PROBLEM TO WORK ON: Among the lines of the records, please find those that contain the word "AltNameEntry" and copy them.

SOURCE DATA:
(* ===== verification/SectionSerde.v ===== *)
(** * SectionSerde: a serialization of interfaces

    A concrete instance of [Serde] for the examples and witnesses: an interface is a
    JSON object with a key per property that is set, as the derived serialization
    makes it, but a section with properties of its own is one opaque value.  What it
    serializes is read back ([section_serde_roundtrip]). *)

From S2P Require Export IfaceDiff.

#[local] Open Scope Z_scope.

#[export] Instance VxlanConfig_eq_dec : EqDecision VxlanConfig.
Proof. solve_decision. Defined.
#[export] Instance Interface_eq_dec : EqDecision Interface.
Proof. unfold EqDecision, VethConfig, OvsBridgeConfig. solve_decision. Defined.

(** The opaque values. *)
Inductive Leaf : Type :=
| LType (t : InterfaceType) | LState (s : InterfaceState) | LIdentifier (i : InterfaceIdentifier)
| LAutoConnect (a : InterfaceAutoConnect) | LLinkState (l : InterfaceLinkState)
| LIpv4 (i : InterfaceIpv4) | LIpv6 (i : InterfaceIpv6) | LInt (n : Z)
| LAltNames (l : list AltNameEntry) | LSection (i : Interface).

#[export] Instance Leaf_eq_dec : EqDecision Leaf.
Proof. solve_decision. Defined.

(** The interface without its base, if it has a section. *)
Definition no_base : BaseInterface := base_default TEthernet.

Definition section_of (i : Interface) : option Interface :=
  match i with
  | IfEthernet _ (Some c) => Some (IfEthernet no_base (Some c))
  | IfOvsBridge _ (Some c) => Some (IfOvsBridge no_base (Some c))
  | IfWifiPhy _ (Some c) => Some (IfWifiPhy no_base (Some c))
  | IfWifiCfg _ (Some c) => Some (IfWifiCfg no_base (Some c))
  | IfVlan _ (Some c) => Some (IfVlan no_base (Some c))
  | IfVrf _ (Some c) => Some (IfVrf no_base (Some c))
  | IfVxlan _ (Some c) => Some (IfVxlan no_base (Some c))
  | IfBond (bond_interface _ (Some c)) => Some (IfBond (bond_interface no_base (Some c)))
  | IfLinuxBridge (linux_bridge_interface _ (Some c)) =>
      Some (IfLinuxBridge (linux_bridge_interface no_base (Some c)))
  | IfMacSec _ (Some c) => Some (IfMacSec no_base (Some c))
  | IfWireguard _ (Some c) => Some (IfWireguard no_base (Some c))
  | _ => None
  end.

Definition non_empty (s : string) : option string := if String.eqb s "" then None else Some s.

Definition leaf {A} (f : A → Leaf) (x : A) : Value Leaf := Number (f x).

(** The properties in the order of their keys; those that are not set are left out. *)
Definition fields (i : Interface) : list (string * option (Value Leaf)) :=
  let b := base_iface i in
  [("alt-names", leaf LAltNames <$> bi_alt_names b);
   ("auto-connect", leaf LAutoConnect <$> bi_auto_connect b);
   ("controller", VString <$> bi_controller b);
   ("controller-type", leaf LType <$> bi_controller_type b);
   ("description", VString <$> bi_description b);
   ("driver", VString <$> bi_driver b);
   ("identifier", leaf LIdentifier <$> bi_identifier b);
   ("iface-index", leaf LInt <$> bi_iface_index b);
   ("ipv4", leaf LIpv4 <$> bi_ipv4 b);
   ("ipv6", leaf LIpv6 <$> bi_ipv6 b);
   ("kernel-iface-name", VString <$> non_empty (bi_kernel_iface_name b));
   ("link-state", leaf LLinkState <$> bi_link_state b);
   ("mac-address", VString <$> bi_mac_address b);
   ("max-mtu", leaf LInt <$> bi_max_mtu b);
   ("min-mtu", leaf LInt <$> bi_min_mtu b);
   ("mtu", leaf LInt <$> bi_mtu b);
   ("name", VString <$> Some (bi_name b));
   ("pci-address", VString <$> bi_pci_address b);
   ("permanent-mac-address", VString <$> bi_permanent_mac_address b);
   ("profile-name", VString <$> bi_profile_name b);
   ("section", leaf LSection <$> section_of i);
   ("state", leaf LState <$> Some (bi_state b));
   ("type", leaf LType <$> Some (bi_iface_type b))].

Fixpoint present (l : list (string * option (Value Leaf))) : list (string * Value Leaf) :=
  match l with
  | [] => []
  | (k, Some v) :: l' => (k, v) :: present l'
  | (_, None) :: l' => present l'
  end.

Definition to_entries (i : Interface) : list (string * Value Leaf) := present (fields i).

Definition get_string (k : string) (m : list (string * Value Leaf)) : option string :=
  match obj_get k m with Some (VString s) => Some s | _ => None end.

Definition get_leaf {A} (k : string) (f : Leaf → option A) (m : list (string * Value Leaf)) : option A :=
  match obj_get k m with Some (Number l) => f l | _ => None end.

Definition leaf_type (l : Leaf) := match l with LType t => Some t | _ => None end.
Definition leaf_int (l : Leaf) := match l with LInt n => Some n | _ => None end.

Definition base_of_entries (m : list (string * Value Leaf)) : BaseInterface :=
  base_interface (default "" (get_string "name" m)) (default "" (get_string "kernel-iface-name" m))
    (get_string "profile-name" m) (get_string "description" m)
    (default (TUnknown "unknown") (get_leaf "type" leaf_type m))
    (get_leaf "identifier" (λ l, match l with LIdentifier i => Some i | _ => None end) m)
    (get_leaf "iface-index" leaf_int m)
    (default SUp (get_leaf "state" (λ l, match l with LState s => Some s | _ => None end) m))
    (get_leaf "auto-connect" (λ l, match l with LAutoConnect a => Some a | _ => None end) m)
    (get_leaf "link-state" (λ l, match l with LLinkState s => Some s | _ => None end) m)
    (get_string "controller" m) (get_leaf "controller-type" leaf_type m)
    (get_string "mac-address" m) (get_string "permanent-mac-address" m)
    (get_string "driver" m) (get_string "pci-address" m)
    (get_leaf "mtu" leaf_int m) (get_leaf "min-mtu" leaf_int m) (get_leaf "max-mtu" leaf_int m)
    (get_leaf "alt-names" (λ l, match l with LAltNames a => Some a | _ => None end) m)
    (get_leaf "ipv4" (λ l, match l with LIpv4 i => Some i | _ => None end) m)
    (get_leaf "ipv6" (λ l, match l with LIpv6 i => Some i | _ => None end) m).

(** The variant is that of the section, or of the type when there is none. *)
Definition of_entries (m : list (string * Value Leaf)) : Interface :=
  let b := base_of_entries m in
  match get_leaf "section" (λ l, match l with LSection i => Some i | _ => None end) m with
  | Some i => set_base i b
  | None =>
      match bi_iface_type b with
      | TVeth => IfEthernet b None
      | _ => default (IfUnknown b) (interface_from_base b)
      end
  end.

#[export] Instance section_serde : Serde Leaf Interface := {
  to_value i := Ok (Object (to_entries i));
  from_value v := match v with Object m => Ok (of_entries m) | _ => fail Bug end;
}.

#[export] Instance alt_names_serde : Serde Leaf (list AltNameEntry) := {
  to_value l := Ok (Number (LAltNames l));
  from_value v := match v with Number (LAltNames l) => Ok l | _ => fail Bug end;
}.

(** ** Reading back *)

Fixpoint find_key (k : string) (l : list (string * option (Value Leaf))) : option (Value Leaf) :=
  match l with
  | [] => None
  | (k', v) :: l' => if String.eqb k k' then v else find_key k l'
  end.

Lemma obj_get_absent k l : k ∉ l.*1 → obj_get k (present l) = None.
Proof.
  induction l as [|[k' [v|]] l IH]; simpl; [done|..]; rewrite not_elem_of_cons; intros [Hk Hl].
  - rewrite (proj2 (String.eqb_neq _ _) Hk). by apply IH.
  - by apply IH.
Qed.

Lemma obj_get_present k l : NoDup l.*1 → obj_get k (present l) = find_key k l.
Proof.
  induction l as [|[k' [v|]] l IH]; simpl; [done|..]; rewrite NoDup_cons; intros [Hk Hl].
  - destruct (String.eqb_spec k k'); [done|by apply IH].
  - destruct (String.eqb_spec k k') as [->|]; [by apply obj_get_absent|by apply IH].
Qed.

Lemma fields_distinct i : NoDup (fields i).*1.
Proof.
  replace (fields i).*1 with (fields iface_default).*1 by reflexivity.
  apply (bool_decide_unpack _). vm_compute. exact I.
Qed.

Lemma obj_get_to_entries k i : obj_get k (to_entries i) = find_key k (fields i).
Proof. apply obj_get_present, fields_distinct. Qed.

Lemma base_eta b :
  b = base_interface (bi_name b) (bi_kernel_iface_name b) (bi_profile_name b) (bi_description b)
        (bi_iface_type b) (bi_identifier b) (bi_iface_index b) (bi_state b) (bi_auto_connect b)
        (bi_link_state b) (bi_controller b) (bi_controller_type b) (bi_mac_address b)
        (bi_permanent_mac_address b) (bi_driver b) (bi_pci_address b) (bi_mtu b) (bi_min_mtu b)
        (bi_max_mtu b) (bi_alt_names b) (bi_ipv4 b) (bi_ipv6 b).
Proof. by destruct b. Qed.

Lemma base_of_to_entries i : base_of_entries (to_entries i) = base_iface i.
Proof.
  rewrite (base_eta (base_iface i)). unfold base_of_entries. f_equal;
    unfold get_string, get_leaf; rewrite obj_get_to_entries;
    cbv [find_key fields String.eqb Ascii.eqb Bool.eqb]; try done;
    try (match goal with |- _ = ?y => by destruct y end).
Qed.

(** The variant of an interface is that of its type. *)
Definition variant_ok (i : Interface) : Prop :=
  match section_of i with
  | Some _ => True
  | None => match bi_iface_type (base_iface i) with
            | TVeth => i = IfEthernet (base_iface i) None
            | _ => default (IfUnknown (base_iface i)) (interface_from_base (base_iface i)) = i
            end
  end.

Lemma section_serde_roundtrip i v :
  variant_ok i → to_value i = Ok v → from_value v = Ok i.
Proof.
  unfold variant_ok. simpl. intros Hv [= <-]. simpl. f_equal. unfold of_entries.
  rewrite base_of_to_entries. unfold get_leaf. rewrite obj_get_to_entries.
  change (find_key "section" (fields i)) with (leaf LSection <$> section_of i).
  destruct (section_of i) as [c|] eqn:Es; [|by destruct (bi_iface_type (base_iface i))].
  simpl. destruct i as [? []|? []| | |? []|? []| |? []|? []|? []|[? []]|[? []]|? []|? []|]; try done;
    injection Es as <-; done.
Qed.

...

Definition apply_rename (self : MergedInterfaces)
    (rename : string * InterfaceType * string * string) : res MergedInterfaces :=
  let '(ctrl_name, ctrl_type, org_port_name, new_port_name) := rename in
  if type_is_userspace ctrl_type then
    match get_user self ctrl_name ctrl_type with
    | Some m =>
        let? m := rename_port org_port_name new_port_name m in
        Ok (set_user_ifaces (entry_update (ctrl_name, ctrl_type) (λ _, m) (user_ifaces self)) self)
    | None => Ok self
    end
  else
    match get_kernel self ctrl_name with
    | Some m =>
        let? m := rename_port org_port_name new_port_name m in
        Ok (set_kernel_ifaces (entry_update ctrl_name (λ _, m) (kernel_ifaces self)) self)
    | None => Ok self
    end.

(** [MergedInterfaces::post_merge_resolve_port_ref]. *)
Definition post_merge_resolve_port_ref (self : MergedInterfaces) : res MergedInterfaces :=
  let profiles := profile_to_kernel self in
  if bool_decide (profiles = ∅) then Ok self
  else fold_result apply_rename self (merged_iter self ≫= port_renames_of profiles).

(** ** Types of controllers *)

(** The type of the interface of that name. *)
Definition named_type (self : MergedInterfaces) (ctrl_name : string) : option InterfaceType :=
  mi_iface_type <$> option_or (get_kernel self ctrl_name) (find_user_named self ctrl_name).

YOUR RESPONSE:
| LAltNames (l : list AltNameEntry) | LSection (i : Interface).
#[export] Instance alt_names_serde : Serde Leaf (list AltNameEntry) := {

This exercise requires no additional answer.